To create an atmosphere that is comfortable and comforting, both crucial to passengers aloft, Boyd notes, Singapore Airlines takes inspiration from stars in a variety of fields: Celebrity Chef Alfred Portale contributes the cutting edge culinary concept of bathing dishes in a 'nage,' herbed broth, to soften the drying effects of altitude, and Suite Class has hand stitched armchairs in the style of master Italian craftsmen at Poltrona Frau. And even if competitors may ultimately match the high end hardware and systems, personalized service is the foundation of Singapore Airlines' win for Best In-Flight Services in the World and Airline with the Best Economy-Class Service in the World, supported by its hub Changi Airport voted Best Airport in the World. "When passengers tell us our longest haul flights are their favorites," says Ken Bright, Vice President of Marketing-Americas, "we feel that's a testament to our cabin crews: their training, the selection process -- only 10% of those who apply are chosen -- and their dedication."
Flying Asiana Airlines, which took honors for Best Airline to Asia, Best Flight Attendants in the World and Best Airline Advertizing Campaign, can be a magical experience. Literally. Teams of flight attendants help passengers pass the time on long-haul flights with magic tricks, caricature sketches, mini facials and "The Delighter," a cultural pageant that revolves around 5,000 years of traditional Korean fashion. Will the sushi chef be on today's flight? Will I have time for a manicure and makeup consultation? We board every Asiana Airlines plane with a sense of charmed anticipation.
"Since our inauguration in 1988, Asiana has been centered on the philosophy of achieving customer satisfaction," says Mr. Tae-Keun Han, executive vice president of Airport and Cabin Services. "And it's this foundation that motivates the Korean carrier to take in-flight entertainment to new heights."
Does it seem as though business people travel on their stomachs? We know there's more to ANA's win for Best Trans-Pacific Business Class Service than the food: There's staggered seating to give many passengers a window AND an aisle, and a flock of new Boeing 787 Dreamliners waiting in the wings. Still, it takes some serious culinary chops to win an award for Best Airline Cuisine: Dishes like the thick, savory breakfast omelet redolent of earthy kudzu root from the two Michelin star chefs at Sekiyou, a traditional Japanese hot springs inn. "This is just one part of ANA's Inspiration of Japan," promises Yuji Hirako, Senior Vice President, ANA The Americas, "that transforms an airline cabin into a memorable one-of-a-kind traveling experience."

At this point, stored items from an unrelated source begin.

(** How the events are used: [AddEvent] from a scheduler's thread, for an event
    that is not waited for yet; the events that [Idle] was told of are all still waited
    for, or none of them is; no resize makes the vector smaller.  Where they are not used so,
    assertions fail or events are lost: [Idle_asserts_after_DelEvent] and
    [AddEvent_resize_races]. *)
Definition event_ok (s : IOManager) (e : io_event) : Prop :=
  match e with
  | EGrow fd => Z.of_nat (length (fd_contexts_ s)) ≤ fd * 3 / 2
  | EAdd me p event f => (p < length (heap s))%nat ∧ Z.of_nat p ≠ tickle_fd s ∧
      (event = kRead ∨ event = kWrite) ∧ is_Some (this_scheduler me) ∧ (f = None → this_state me = kExec) ∧
      ∀ c, heap s !! p = Some c → has (events_ c) event = false
  | EDel p event | ECancel p event => (p < length (heap s))%nat ∧ Z.of_nat p ≠ tickle_fd s ∧
      (event = kRead ∨ event = kWrite)
  | ECancelAll p => (p < length (heap s))%nat ∧ Z.of_nat p ≠ tickle_fd s
  | EIdle p revents => (p < length (heap s))%nat ∧ Z.of_nat p ≠ tickle_fd s ∧
      ∀ c, heap s !! p = Some c → let real := real_events (events_ c) revents in
        Z.land (events_ c) real = kNone ∨ without real (events_ c) = 0
  end.

(** ** What waits, and what has been scheduled *)

Definition ctx_task (x : EventContext) : list (nat * FiberAndThread) :=
  match scheduler x with
  | Some sch => [(sch, match cb x with Some f => mkFT None (Some f) None | None => mkFT (fiber x) None None end)]
  | None => []
  end.
Definition ctx_tasks (c : FdContext) : list (nat * FiberAndThread) := ctx_task (read_ c) ++ ctx_task (write_ c).
Definition tasks (s : IOManager) : list (nat * FiberAndThread) :=
  concat (map ctx_tasks (heap s)) ++ scheduled s.

(** The task an [AddEvent] adds, and the one a [DelEvent] takes away, when they
    change anything. *)
Definition new_task (me : Caller) (f : option nat) : list (nat * FiberAndThread) :=
  ctx_task (match f with
            | Some f => mkEventContext (this_scheduler me) None (Some f)
            | None => mkEventContext (this_scheduler me) (Some (this_fiber me)) None
            end).
Definition old_task (s : IOManager) (p : nat) (event : Z) : list (nat * FiberAndThread) :=
  match heap s !! p with
  | Some c => ctx_task (if event =? kRead then read_ c else write_ c)
  | None => []
  end.

(** *** One context *)

Lemma ctx_ok_new fd : ctx_ok (new_FdContext fd).
Proof. split; [set_solver|]. by intros []. Qed.

Lemma events_cases c : ctx_ok c → events_ c = 0 ∨ events_ c = 1 ∨ events_ c = 4 ∨ events_ c = 5.
Proof. intros [Hc _]. set_solver. Qed.

(** All that is computed from the events of a context. *)
Ltac events c H := let He := fresh "He" in
  destruct (events_cases c H) as [He|[He|[He|He]]]; rewrite ?He in *; cbn in *.

Lemma side_of_event event : event = kRead ∨ event = kWrite → ∃ d, event = bit d ∧ GetContext event = mret d.
Proof. intros [->| ->]; [by exists SRead|by exists SWrite]. Qed.

Definition cleared (d : side) (c : FdContext) : FdContext :=
  upd d no_context (set_events (without (events_ c) (bit d)) c).

Lemma cleared_ok d c : ctx_ok c → has (events_ c) (bit d) = true →
  ctx_ok (cleared d c) ∧ events_of c = S (events_of (cleared d c)) ∧ fd (cleared d c) = fd c ∧
  ctx_tasks c ≡ₚ ctx_task (sel d c) ++ ctx_tasks (cleared d c).
Proof.
  intros Hc Hd. assert (ctx_tasks c ≡ₚ ctx_task (sel d c) ++ ctx_tasks (cleared d c)) as Ht.
  { unfold ctx_tasks. destruct d; cbn; rewrite ?app_nil_r; [done|]. by rewrite (comm (++)). }
  destruct Hc as [Hev Hsel]. pose proof (Hsel SRead) as HR. pose proof (Hsel SWrite) as HW.
  split_and!; try done.
  all: destruct (events_cases c (conj Hev Hsel)) as [He|[He|[He|He]]]; destruct d; try by rewrite He in Hd.
  all: unfold cleared, events_of; try (split; [cbn; rewrite He; set_solver|intros []]); cbn in *; rewrite He in *; done.
Qed.

Lemma ctl_ok op fd ev s : (∃ k, epoll_ctl op fd ev (kern s) = Some k ∧ ctl op fd ev s = Ret true (set_kern k s)) ∨
  ctl op fd ev s = Ret false s.
Proof.
  unfold ctl, mbind, M_bind, get. destruct (epoll_ctl op fd ev (kern s)) as [k|] eqn:Hk; [left|right; done].
  by exists k.
Qed.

Another airline that goes the extra mile is Hainan Airlines, voted Best Airline in China. "Our people work hard day after day to provide personalized service to all our customers, and know many of them by name," says Managing Director, North America, Joel Chusid. "Those with special needs are especially looked after by our in-flight and ground staff. Still," Chusid notes, "as a fast-growing airline with global expansion plans, we are not immune to criticism. So when customers do contact us with a concern, we respond promptly and take it as a challenge to resolve the situation and avoid a recurrence."
Still, the evening's most dramatic moment may have been the heartfelt thanks bestowed by Frank Kalman upon Ronald McDonald House of New York, which supported his family during several rounds of daughter Calli's cancer treatment, an experience he compares to "running through a minefield carrying your child in your arms." On November 8th a healthy Calli appeared at her father's side, a college graduate and married the "love of her life," a story Patrick Khoury, Senior Director at Air Canada, found so inspiring he offered Calli and her new husband two tickets to anywhere the airline flies.